◆ What this task involves
Check each line of the material, and show the ones that include the word "mkInodeId".

====== Records provided

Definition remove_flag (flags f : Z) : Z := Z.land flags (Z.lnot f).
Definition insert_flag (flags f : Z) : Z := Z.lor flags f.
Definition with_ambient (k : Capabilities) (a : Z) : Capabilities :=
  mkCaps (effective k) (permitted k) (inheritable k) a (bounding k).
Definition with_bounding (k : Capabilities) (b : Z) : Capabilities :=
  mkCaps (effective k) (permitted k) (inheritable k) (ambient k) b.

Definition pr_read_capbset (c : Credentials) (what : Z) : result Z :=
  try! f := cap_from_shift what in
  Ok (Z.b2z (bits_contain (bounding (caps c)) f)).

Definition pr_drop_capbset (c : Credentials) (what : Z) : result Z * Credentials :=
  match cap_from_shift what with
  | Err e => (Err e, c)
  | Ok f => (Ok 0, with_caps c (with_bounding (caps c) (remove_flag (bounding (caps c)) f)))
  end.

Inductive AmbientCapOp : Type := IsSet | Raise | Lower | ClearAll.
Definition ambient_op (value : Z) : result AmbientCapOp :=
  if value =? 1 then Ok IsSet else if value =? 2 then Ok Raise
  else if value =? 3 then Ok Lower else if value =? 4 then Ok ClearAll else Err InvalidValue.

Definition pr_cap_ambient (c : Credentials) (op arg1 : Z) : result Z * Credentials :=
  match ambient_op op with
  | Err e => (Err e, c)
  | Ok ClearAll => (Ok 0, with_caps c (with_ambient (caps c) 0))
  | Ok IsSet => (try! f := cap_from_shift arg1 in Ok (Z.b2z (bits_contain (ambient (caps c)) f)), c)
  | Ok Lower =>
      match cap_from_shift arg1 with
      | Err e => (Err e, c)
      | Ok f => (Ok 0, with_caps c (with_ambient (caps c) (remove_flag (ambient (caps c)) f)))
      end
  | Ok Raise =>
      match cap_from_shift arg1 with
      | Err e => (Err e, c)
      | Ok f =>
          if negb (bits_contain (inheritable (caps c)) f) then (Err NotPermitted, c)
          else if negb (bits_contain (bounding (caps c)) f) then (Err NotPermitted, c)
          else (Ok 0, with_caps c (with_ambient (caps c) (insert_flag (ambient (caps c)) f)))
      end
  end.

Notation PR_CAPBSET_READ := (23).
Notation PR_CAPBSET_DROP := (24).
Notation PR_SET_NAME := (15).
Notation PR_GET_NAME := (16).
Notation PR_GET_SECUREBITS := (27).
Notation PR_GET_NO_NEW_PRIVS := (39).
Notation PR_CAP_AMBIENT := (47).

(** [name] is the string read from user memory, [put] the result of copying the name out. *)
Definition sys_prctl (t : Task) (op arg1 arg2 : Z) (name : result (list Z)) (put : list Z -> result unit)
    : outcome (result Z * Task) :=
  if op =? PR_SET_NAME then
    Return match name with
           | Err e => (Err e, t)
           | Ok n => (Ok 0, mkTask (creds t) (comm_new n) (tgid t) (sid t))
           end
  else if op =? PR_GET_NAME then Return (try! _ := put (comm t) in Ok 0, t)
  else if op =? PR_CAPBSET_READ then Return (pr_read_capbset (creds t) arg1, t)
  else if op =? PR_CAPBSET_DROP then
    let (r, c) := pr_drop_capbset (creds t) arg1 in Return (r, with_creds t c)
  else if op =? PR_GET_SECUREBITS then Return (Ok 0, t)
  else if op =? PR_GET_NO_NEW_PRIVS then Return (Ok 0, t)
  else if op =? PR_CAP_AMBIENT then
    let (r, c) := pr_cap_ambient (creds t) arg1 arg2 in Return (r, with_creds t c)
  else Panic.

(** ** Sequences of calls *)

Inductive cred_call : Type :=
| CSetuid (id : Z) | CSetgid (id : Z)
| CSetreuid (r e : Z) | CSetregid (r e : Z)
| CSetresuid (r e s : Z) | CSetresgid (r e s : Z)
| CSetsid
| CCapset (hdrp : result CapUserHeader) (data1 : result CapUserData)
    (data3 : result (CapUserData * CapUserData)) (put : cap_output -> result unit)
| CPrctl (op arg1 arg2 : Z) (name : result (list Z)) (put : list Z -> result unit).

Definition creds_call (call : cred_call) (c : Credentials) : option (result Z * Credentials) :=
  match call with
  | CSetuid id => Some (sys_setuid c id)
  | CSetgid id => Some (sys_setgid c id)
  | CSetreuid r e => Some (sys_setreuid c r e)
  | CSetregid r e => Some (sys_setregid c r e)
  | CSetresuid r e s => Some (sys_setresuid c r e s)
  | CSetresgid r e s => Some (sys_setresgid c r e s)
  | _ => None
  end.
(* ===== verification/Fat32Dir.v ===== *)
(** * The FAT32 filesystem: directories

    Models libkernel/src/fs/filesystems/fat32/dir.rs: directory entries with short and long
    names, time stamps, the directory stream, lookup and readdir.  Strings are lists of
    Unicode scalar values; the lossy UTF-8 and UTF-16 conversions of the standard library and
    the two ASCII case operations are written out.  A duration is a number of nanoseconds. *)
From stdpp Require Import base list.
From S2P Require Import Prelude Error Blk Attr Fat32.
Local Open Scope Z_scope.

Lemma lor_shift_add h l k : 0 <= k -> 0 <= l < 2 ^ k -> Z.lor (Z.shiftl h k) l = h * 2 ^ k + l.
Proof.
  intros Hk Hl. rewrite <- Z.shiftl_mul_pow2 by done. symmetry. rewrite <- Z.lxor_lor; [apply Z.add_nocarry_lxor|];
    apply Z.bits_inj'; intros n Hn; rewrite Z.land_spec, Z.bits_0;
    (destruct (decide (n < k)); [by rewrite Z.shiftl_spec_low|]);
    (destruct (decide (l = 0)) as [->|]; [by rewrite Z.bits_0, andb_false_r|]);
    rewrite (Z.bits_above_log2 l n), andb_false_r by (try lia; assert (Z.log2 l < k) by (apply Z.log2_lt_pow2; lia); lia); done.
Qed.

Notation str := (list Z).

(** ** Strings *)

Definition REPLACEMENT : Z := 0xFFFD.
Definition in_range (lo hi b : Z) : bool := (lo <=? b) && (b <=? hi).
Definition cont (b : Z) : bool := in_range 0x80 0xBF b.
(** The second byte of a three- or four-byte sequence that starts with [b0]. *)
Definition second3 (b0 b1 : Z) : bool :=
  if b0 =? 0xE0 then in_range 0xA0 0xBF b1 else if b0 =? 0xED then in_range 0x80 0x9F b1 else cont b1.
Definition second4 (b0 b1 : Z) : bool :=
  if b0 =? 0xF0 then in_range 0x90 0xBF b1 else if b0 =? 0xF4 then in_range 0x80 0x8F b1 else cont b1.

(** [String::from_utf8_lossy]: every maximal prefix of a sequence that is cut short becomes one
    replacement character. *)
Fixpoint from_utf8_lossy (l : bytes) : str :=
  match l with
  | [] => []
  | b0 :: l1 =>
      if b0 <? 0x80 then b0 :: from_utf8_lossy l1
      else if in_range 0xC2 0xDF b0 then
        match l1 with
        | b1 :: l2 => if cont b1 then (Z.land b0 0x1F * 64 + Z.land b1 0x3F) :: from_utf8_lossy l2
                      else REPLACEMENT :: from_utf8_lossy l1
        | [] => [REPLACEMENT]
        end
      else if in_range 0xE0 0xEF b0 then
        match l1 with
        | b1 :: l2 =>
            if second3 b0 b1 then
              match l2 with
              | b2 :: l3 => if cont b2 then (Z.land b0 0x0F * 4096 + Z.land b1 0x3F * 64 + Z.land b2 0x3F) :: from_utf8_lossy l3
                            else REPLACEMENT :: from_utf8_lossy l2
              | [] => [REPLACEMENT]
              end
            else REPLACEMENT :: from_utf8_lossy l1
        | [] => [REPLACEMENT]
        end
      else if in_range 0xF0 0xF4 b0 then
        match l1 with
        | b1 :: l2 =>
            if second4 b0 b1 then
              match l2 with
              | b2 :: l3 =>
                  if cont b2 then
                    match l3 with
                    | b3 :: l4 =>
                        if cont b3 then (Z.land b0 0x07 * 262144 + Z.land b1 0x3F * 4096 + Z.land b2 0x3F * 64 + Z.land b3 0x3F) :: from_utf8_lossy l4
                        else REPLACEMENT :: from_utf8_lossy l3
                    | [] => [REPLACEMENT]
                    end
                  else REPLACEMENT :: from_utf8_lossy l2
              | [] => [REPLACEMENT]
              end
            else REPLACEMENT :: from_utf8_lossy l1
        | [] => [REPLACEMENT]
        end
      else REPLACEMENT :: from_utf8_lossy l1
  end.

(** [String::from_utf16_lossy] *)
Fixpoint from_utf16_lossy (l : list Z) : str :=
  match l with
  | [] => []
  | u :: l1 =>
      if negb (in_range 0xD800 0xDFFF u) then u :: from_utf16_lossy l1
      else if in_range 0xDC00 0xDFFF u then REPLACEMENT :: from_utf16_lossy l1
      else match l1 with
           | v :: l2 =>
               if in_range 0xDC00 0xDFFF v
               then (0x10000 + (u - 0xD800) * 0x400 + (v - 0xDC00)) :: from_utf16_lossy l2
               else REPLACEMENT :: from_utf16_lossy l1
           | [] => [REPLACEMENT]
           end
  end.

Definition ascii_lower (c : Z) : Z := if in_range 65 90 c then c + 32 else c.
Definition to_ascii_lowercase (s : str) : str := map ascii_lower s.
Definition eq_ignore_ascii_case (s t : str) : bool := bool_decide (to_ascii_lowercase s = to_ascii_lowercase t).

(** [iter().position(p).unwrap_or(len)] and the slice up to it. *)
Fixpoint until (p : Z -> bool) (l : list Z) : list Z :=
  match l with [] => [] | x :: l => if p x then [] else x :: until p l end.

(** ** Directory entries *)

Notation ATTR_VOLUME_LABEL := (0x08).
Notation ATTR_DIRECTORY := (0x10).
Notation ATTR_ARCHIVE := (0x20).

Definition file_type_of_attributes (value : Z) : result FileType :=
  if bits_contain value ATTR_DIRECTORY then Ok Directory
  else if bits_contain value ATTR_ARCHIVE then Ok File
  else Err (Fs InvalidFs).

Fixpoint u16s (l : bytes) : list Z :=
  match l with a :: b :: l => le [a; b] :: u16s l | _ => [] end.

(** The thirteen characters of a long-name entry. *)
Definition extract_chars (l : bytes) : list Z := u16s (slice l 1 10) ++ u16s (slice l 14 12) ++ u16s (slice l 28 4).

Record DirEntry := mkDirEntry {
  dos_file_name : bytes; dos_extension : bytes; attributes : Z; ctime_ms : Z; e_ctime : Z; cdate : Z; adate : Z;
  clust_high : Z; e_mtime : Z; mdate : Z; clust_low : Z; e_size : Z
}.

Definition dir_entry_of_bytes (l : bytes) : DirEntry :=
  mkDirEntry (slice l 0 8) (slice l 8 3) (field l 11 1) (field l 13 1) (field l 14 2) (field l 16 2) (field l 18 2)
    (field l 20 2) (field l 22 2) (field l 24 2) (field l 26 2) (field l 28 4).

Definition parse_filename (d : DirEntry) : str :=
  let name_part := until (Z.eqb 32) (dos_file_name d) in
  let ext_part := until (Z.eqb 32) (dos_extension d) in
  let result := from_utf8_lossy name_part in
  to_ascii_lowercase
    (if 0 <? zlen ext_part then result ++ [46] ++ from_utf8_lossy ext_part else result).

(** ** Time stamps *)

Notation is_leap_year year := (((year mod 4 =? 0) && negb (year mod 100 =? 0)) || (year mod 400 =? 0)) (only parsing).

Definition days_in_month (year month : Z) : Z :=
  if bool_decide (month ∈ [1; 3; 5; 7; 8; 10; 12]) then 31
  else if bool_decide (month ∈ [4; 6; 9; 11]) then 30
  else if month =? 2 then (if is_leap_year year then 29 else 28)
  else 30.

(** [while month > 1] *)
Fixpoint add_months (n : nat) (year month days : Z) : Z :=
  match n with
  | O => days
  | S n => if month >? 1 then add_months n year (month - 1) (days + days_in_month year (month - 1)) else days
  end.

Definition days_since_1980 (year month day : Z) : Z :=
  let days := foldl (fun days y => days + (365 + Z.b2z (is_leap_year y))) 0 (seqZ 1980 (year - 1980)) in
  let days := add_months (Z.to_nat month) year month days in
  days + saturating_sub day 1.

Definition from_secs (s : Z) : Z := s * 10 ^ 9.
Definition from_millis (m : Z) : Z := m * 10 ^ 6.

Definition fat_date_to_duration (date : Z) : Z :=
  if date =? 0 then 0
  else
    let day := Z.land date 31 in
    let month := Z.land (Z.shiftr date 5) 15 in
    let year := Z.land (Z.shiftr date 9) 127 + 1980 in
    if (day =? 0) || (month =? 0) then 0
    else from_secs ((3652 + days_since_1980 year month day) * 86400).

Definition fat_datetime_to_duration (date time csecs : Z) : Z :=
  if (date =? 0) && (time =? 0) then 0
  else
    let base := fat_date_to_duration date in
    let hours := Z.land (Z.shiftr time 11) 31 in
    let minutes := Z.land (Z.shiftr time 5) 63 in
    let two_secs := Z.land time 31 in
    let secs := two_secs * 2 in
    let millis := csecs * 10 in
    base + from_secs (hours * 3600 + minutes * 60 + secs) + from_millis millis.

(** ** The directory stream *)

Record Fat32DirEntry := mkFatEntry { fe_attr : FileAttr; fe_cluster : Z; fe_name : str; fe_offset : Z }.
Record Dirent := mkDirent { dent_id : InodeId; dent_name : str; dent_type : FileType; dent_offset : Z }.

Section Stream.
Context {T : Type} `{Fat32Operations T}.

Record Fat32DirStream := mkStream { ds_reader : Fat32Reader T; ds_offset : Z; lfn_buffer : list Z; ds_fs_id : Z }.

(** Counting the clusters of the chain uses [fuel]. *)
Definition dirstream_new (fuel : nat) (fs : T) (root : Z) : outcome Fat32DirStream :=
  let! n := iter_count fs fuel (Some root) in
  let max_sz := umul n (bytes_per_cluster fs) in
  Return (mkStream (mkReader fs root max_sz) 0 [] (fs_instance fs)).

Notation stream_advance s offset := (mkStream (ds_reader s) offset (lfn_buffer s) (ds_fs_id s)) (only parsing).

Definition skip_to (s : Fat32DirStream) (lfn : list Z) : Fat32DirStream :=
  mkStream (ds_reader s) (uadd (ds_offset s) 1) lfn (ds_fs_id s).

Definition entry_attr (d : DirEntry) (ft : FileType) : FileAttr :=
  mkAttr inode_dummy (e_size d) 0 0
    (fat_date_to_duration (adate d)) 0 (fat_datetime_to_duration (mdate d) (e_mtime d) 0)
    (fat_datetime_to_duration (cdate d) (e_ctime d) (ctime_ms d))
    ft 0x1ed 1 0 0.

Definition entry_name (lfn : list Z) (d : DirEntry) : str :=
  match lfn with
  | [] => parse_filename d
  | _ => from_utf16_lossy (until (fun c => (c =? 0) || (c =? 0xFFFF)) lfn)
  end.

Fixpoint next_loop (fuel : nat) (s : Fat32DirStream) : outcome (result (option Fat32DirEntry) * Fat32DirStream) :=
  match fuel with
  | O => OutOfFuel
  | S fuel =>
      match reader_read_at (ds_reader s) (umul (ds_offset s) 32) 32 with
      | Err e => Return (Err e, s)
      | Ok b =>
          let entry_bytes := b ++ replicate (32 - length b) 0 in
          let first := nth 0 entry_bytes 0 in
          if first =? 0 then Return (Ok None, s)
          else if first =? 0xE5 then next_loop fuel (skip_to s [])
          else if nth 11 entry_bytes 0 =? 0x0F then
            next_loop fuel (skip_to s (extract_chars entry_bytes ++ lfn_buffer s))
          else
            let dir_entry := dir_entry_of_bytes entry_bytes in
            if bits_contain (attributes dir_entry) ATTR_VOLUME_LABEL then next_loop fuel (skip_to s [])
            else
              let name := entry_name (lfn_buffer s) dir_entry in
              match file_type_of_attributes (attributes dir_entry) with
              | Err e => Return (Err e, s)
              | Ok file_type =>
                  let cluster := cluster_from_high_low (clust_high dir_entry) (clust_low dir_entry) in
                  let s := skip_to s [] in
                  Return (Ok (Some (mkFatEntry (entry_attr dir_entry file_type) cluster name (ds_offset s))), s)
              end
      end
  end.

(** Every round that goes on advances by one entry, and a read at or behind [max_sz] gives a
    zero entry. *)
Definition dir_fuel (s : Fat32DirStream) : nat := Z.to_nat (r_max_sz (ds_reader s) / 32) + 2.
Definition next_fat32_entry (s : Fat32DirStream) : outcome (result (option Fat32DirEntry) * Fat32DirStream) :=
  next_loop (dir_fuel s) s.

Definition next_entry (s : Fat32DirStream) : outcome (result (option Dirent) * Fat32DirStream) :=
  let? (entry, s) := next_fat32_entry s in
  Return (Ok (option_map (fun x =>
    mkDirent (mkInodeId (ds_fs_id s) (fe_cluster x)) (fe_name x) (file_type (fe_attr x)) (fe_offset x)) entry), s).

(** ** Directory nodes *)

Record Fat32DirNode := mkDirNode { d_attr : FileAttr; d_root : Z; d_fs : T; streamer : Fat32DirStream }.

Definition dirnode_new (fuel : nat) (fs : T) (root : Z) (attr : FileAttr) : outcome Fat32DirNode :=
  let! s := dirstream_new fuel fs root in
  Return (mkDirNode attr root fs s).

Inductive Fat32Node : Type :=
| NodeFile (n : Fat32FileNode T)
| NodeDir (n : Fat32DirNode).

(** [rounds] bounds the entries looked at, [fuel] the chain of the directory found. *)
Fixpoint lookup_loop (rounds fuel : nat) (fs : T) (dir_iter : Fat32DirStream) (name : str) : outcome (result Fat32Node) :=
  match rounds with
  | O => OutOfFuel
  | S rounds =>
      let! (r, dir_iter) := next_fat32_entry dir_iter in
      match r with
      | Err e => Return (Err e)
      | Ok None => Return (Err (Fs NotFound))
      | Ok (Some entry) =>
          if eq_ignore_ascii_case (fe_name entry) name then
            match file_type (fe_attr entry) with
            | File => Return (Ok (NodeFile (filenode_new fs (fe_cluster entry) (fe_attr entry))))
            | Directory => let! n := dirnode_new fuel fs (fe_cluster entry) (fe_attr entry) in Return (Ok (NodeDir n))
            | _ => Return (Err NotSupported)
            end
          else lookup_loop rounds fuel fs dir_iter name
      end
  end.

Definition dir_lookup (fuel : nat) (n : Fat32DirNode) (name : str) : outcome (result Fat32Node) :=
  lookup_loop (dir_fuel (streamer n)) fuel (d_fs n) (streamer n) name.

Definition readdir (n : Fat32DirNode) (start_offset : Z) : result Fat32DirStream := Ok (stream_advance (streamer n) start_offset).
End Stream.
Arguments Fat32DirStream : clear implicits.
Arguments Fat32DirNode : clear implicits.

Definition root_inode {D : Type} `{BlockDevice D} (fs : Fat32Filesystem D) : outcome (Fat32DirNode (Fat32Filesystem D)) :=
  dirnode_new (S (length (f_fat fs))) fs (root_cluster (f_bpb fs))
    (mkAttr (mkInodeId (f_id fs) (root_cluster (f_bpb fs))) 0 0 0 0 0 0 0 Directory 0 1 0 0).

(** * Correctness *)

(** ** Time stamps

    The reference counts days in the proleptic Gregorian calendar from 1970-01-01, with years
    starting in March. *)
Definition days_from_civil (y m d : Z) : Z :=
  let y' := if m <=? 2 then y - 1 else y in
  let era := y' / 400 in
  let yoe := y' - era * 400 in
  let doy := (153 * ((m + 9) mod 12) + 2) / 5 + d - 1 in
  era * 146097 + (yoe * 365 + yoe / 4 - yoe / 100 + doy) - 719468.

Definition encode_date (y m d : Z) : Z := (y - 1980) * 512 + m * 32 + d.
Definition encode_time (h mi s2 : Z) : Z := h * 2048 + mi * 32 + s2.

============

◆ Reply to the task
    mkDirent (mkInodeId (ds_fs_id s) (fe_cluster x)) (fe_name x) (file_type (fe_attr x)) (fe_offset x)) entry), s).
    (mkAttr (mkInodeId (f_id fs) (root_cluster (f_bpb fs))) 0 0 0 0 0 0 0 Directory 0 1 0 0).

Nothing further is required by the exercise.